● EXERCISE DATA:
(** * The material render-state model of src/scene/materials/material.js

    A shallow embedding of the [Material] class: its fields as a record, the
    objects it points to (mesh instances, shaders, stencil blocks, scenes) in
    typed stores indexed by location, and its methods as functions on the
    world that return [None] where the JavaScript would throw a [TypeError]
    on a missing object. *)

From Stdlib Require Import Ascii.
From stdpp Require Import gmap strings list fin_maps pretty.

Local Open Scope Z_scope.

(** ** Imported constants

    material.js imports its enumeration values from graphics/constants.js
    and scene/constants.js. Their numeric values are not part of this file,
    so they are parameters of the development. *)

Class GraphicsConstants := {
  BLENDMODE_ZERO : Z;
  BLENDMODE_ONE : Z;
  BLENDMODE_SRC_COLOR : Z;
  BLENDMODE_DST_COLOR : Z;
  BLENDMODE_ONE_MINUS_DST_COLOR : Z;
  BLENDMODE_SRC_ALPHA : Z;
  BLENDMODE_ONE_MINUS_SRC_ALPHA : Z;
  BLENDEQUATION_ADD : Z;
  BLENDEQUATION_MIN : Z;
  BLENDEQUATION_MAX : Z;
  CULLFACE_BACK : Z
}.

Class SceneConstants := {
  BLEND_ADDITIVE : Z;
  BLEND_NORMAL : Z;
  BLEND_NONE : Z;
  BLEND_PREMULTIPLIED : Z;
  BLEND_MULTIPLICATIVE : Z;
  BLEND_ADDITIVEALPHA : Z;
  BLEND_MULTIPLICATIVE2X : Z;
  BLEND_SCREEN : Z;
  BLEND_MIN : Z;
  BLEND_MAX : Z
}.

(** The blend factors are pairwise distinct, and so are the equations. *)
Class GraphicsDistinct `{GraphicsConstants} := {
  blendmodes_distinct :
    NoDup [BLENDMODE_ZERO; BLENDMODE_ONE; BLENDMODE_SRC_COLOR;
           BLENDMODE_DST_COLOR; BLENDMODE_ONE_MINUS_DST_COLOR;
           BLENDMODE_SRC_ALPHA; BLENDMODE_ONE_MINUS_SRC_ALPHA];
  blendequations_distinct :
    NoDup [BLENDEQUATION_ADD; BLENDEQUATION_MIN; BLENDEQUATION_MAX]
}.

(** One assignment of distinct values to the constants, used to run the
    model on concrete inputs. No property below depends on it. *)
Definition engine_graphics : GraphicsConstants := {|
  BLENDMODE_ZERO := 0;
  BLENDMODE_ONE := 1;
  BLENDMODE_SRC_COLOR := 2;
  BLENDMODE_DST_COLOR := 4;
  BLENDMODE_ONE_MINUS_DST_COLOR := 5;
  BLENDMODE_SRC_ALPHA := 6;
  BLENDMODE_ONE_MINUS_SRC_ALPHA := 8;
  BLENDEQUATION_ADD := 0;
  BLENDEQUATION_MIN := 3;
  BLENDEQUATION_MAX := 4;
  CULLFACE_BACK := 1
|}.

Definition engine_scene : SceneConstants := {|
  BLEND_ADDITIVE := 1;
  BLEND_NORMAL := 2;
  BLEND_NONE := 3;
  BLEND_PREMULTIPLIED := 4;
  BLEND_MULTIPLICATIVE := 5;
  BLEND_ADDITIVEALPHA := 6;
  BLEND_MULTIPLICATIVE2X := 7;
  BLEND_SCREEN := 8;
  BLEND_MIN := 9;
  BLEND_MAX := 10
|}.

(** ** Objects and stores *)

(** Object identity: [===] on two object references compares locations. *)
Abbreviation loc := positive.

(** Handle returned by [device.scope.resolve]. *)
Abbreviation ScopeId := positive.

(** A parameter value: [number | number[] | pc.Texture], or [undefined]
    when the argument is left out. Numbers are only stored, never computed
    with, so integers stand for them. *)
Inductive Data :=
  | DUndefined
  | DNumber (n : Z)
  | DArray (ns : list Z)
  | DTexture (t : loc).

Global Instance Data_eq_dec : EqDecision Data.
Proof. solve_decision. Defined.

(** An entry of the parameter table: [{ scopeId: ..., data: ... }]. *)
Record Param := { scopeId : option ScopeId; data : Data }.

Global Instance Param_eq_dec : EqDecision Param.
Proof. solve_decision. Defined.

(** The first argument of [setParameter]: a name, a uniform object
    [{ name, value }], or an array of such arguments. *)
#[warnings="-register-all"]
Inductive Uniform :=
  | UName (s : string)
  | UObject (name : string) (value : Data)
  | UArray (items : list Uniform).

(** Induction that reaches the items of an array. *)
Fixpoint Uniform_nested_ind (P : Uniform → Prop)
    (Hname : ∀ s, P (UName s))
    (Hobject : ∀ n v, P (UObject n v))
    (Harray : ∀ items, Forall P items → P (UArray items))
    (u : Uniform) : P u :=
  match u with
  | UName s => Hname s
  | UObject n v => Hobject n v
  | UArray items =>
      Harray items
        ((fix all (l : list Uniform) : Forall P l :=
            match l with
            | [] => List.Forall_nil P
            | x :: rest =>
                List.Forall_cons P x rest
                  (Uniform_nested_ind P Hname Hobject Harray x) (all rest)
            end) items)
  end.

(** Modelled from the spec: a stencil-parameter block, declared in
    stencil-parameters.js. It is opaque to the material, which only calls
    its [clone]. *)
Abbreviation StencilParameters := (gmap string Z).

(** Modelled from the spec: the attached shader object, of which the
    material uses the compile-failure flag [failed]. *)
Module Shader.
Record t := { failed : bool }.
End Shader.

(** Modelled from the spec: the owning scene exposes one mutable
    dirty-blend flag; material.js reaches it as [_scene.layers._dirtyBlend]. *)
Module LayerComposition.
Record t := { _dirtyBlend : bool }.
End LayerComposition.

Module Scene.
Record t := { layers : LayerComposition.t }.
End Scene.

(** Modelled from the spec: the mesh instance, declared in
    mesh-instance.js, with the members material.js reads or writes: the
    cached shader-variant slot array [_shader] and the one material
    back-reference. The reference is stored in [_material] and is read and
    assigned through the accessor [material], in the pattern of
    [_shader]/[shader] of the material class. What the setter does besides
    storing the reference is in mesh-instance.js and is not modelled. *)
Module MeshInstance.
Record t := {
  _shader : list (option loc);
  _material : option loc
}.

(** [get material()] *)
Definition material (meshInstance : t) : option loc := _material meshInstance.

(** [set material(value)] *)
Definition set_material (value : option loc) (meshInstance : t) : t :=
  {| _shader := _shader meshInstance; _material := value |}.
End MeshInstance.

(** The fields of [Material], in the order the constructor assigns them. *)
Record Material := {
  name : string;
  id : Z;
  _shader : option loc;
  variants : gmap string loc;
  parameters : gmap string Param;
  alphaTest : Z;
  alphaToCoverage : bool;
  blend : bool;
  blendSrc : Z;
  blendDst : Z;
  blendEquation : Z;
  separateAlphaBlend : bool;
  blendSrcAlpha : Z;
  blendDstAlpha : Z;
  blendAlphaEquation : Z;
  cull : Z;
  depthTest : bool;
  depthWrite : bool;
  stencilFront : option loc;
  stencilBack : option loc;
  depthBias : Z;
  slopeDepthBias : Z;
  redWrite : bool;
  greenWrite : bool;
  blueWrite : bool;
  alphaWrite : bool;
  meshInstances : list loc;
  _shaderVersion : Z;
  _scene : option loc;
  _dirtyBlend : bool;
  dirty : bool
}.

(** Calls made to collaborators whose code is outside material.js. *)
Inductive Event :=
  | EvUpdateKey (meshInstance : loc)
  | EvResolve (paramName : string)
  | EvSetValue (h : ScopeId) (v : Data).

Record World := {
  materialHeap : gmap loc Material;
  meshInstanceHeap : gmap loc MeshInstance.t;
  shaderHeap : gmap loc Shader.t;
  stencilHeap : gmap loc StencilParameters;
  sceneHeap : gmap loc Scene.t;
  defaultMaterial : option loc;
  idCounter : Z;
  calls : list Event
}.

(** ** Field updates *)

Definition with_blendState (b : bool) (src dst eq : Z) (m : Material) : Material :=
  {| name := name m; id := id m; _shader := _shader m; variants := variants m;
     parameters := parameters m; alphaTest := alphaTest m;
     alphaToCoverage := alphaToCoverage m;
     blend := b; blendSrc := src; blendDst := dst; blendEquation := eq;
     separateAlphaBlend := separateAlphaBlend m; blendSrcAlpha := blendSrcAlpha m;
     blendDstAlpha := blendDstAlpha m; blendAlphaEquation := blendAlphaEquation m;
     cull := cull m; depthTest := depthTest m; depthWrite := depthWrite m;
     stencilFront := stencilFront m; stencilBack := stencilBack m;
     depthBias := depthBias m; slopeDepthBias := slopeDepthBias m;
     redWrite := redWrite m; greenWrite := greenWrite m; blueWrite := blueWrite m;
     alphaWrite := alphaWrite m; meshInstances := meshInstances m;
     _shaderVersion := _shaderVersion m; _scene := _scene m;
     _dirtyBlend := _dirtyBlend m; dirty := dirty m |}.

Definition with__dirtyBlend (b : bool) (m : Material) : Material :=
  {| name := name m; id := id m; _shader := _shader m; variants := variants m;
     parameters := parameters m; alphaTest := alphaTest m;
     alphaToCoverage := alphaToCoverage m;
     blend := blend m; blendSrc := blendSrc m; blendDst := blendDst m;
     blendEquation := blendEquation m;
     separateAlphaBlend := separateAlphaBlend m; blendSrcAlpha := blendSrcAlpha m;
     blendDstAlpha := blendDstAlpha m; blendAlphaEquation := blendAlphaEquation m;
     cull := cull m; depthTest := depthTest m; depthWrite := depthWrite m;
     stencilFront := stencilFront m; stencilBack := stencilBack m;
     depthBias := depthBias m; slopeDepthBias := slopeDepthBias m;
     redWrite := redWrite m; greenWrite := greenWrite m; blueWrite := blueWrite m;
     alphaWrite := alphaWrite m; meshInstances := meshInstances m;
     _shaderVersion := _shaderVersion m; _scene := _scene m;
     _dirtyBlend := b; dirty := dirty m |}.

Definition with_dirty (b : bool) (m : Material) : Material :=
  {| name := name m; id := id m; _shader := _shader m; variants := variants m;
     parameters := parameters m; alphaTest := alphaTest m;
     alphaToCoverage := alphaToCoverage m;
     blend := blend m; blendSrc := blendSrc m; blendDst := blendDst m;
     blendEquation := blendEquation m;
     separateAlphaBlend := separateAlphaBlend m; blendSrcAlpha := blendSrcAlpha m;
     blendDstAlpha := blendDstAlpha m; blendAlphaEquation := blendAlphaEquation m;
     cull := cull m; depthTest := depthTest m; depthWrite := depthWrite m;
     stencilFront := stencilFront m; stencilBack := stencilBack m;
     depthBias := depthBias m; slopeDepthBias := slopeDepthBias m;
     redWrite := redWrite m; greenWrite := greenWrite m; blueWrite := blueWrite m;
     alphaWrite := alphaWrite m; meshInstances := meshInstances m;
     _shaderVersion := _shaderVersion m; _scene := _scene m;
     _dirtyBlend := _dirtyBlend m; dirty := b |}.

Definition with_parameters (ps : gmap string Param) (m : Material) : Material :=
  {| name := name m; id := id m; _shader := _shader m; variants := variants m;
     parameters := ps; alphaTest := alphaTest m;
     alphaToCoverage := alphaToCoverage m;
     blend := blend m; blendSrc := blendSrc m; blendDst := blendDst m;
     blendEquation := blendEquation m;
     separateAlphaBlend := separateAlphaBlend m; blendSrcAlpha := blendSrcAlpha m;
     blendDstAlpha := blendDstAlpha m; blendAlphaEquation := blendAlphaEquation m;
     cull := cull m; depthTest := depthTest m; depthWrite := depthWrite m;
     stencilFront := stencilFront m; stencilBack := stencilBack m;
     depthBias := depthBias m; slopeDepthBias := slopeDepthBias m;
     redWrite := redWrite m; greenWrite := greenWrite m; blueWrite := blueWrite m;
     alphaWrite := alphaWrite m; meshInstances := meshInstances m;
     _shaderVersion := _shaderVersion m; _scene := _scene m;
     _dirtyBlend := _dirtyBlend m; dirty := dirty m |}.

Definition with_variants (vs : gmap string loc) (m : Material) : Material :=
  {| name := name m; id := id m; _shader := _shader m; variants := vs;
     parameters := parameters m; alphaTest := alphaTest m;
     alphaToCoverage := alphaToCoverage m;
     blend := blend m; blendSrc := blendSrc m; blendDst := blendDst m;
     blendEquation := blendEquation m;
     separateAlphaBlend := separateAlphaBlend m; blendSrcAlpha := blendSrcAlpha m;
     blendDstAlpha := blendDstAlpha m; blendAlphaEquation := blendAlphaEquation m;
     cull := cull m; depthTest := depthTest m; depthWrite := depthWrite m;
     stencilFront := stencilFront m; stencilBack := stencilBack m;
     depthBias := depthBias m; slopeDepthBias := slopeDepthBias m;
     redWrite := redWrite m; greenWrite := greenWrite m; blueWrite := blueWrite m;
     alphaWrite := alphaWrite m; meshInstances := meshInstances m;
     _shaderVersion := _shaderVersion m; _scene := _scene m;
     _dirtyBlend := _dirtyBlend m; dirty := dirty m |}.

(** [set shader(shader) { this._shader = shader; }] *)
Definition set_shader (shader : option loc) (m : Material) : Material :=
  {| name := name m; id := id m; _shader := shader; variants := variants m;
     parameters := parameters m; alphaTest := alphaTest m;
     alphaToCoverage := alphaToCoverage m;
     blend := blend m; blendSrc := blendSrc m; blendDst := blendDst m;
     blendEquation := blendEquation m;
     separateAlphaBlend := separateAlphaBlend m; blendSrcAlpha := blendSrcAlpha m;
     blendDstAlpha := blendDstAlpha m; blendAlphaEquation := blendAlphaEquation m;
     cull := cull m; depthTest := depthTest m; depthWrite := depthWrite m;
     stencilFront := stencilFront m; stencilBack := stencilBack m;
     depthBias := depthBias m; slopeDepthBias := slopeDepthBias m;
     redWrite := redWrite m; greenWrite := greenWrite m; blueWrite := blueWrite m;
     alphaWrite := alphaWrite m; meshInstances := meshInstances m;
     _shaderVersion := _shaderVersion m; _scene := _scene m;
     _dirtyBlend := _dirtyBlend m; dirty := dirty m |}.

(** [get shader() { return this._shader; }] *)
Definition get_shader (m : Material) : option loc := _shader m.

● THE PROBLEM:
All lines from the one that contains "variants := vs;" to the last line above must be given again exactly, with both included and nothing added.

● RESULT OF THE EXERCISE:
  {| name := name m; id := id m; _shader := _shader m; variants := vs;
     parameters := parameters m; alphaTest := alphaTest m;
     alphaToCoverage := alphaToCoverage m;
     blend := blend m; blendSrc := blendSrc m; blendDst := blendDst m;
     blendEquation := blendEquation m;
     separateAlphaBlend := separateAlphaBlend m; blendSrcAlpha := blendSrcAlpha m;
     blendDstAlpha := blendDstAlpha m; blendAlphaEquation := blendAlphaEquation m;
     cull := cull m; depthTest := depthTest m; depthWrite := depthWrite m;
     stencilFront := stencilFront m; stencilBack := stencilBack m;
     depthBias := depthBias m; slopeDepthBias := slopeDepthBias m;
     redWrite := redWrite m; greenWrite := greenWrite m; blueWrite := blueWrite m;
     alphaWrite := alphaWrite m; meshInstances := meshInstances m;
     _shaderVersion := _shaderVersion m; _scene := _scene m;
     _dirtyBlend := _dirtyBlend m; dirty := dirty m |}.

(** [set shader(shader) { this._shader = shader; }] *)
Definition set_shader (shader : option loc) (m : Material) : Material :=
  {| name := name m; id := id m; _shader := shader; variants := variants m;
     parameters := parameters m; alphaTest := alphaTest m;
     alphaToCoverage := alphaToCoverage m;
     blend := blend m; blendSrc := blendSrc m; blendDst := blendDst m;
     blendEquation := blendEquation m;
     separateAlphaBlend := separateAlphaBlend m; blendSrcAlpha := blendSrcAlpha m;
     blendDstAlpha := blendDstAlpha m; blendAlphaEquation := blendAlphaEquation m;
     cull := cull m; depthTest := depthTest m; depthWrite := depthWrite m;
     stencilFront := stencilFront m; stencilBack := stencilBack m;
     depthBias := depthBias m; slopeDepthBias := slopeDepthBias m;
     redWrite := redWrite m; greenWrite := greenWrite m; blueWrite := blueWrite m;
     alphaWrite := alphaWrite m; meshInstances := meshInstances m;
     _shaderVersion := _shaderVersion m; _scene := _scene m;
     _dirtyBlend := _dirtyBlend m; dirty := dirty m |}.

(** [get shader() { return this._shader; }] *)
Definition get_shader (m : Material) : option loc := _shader m.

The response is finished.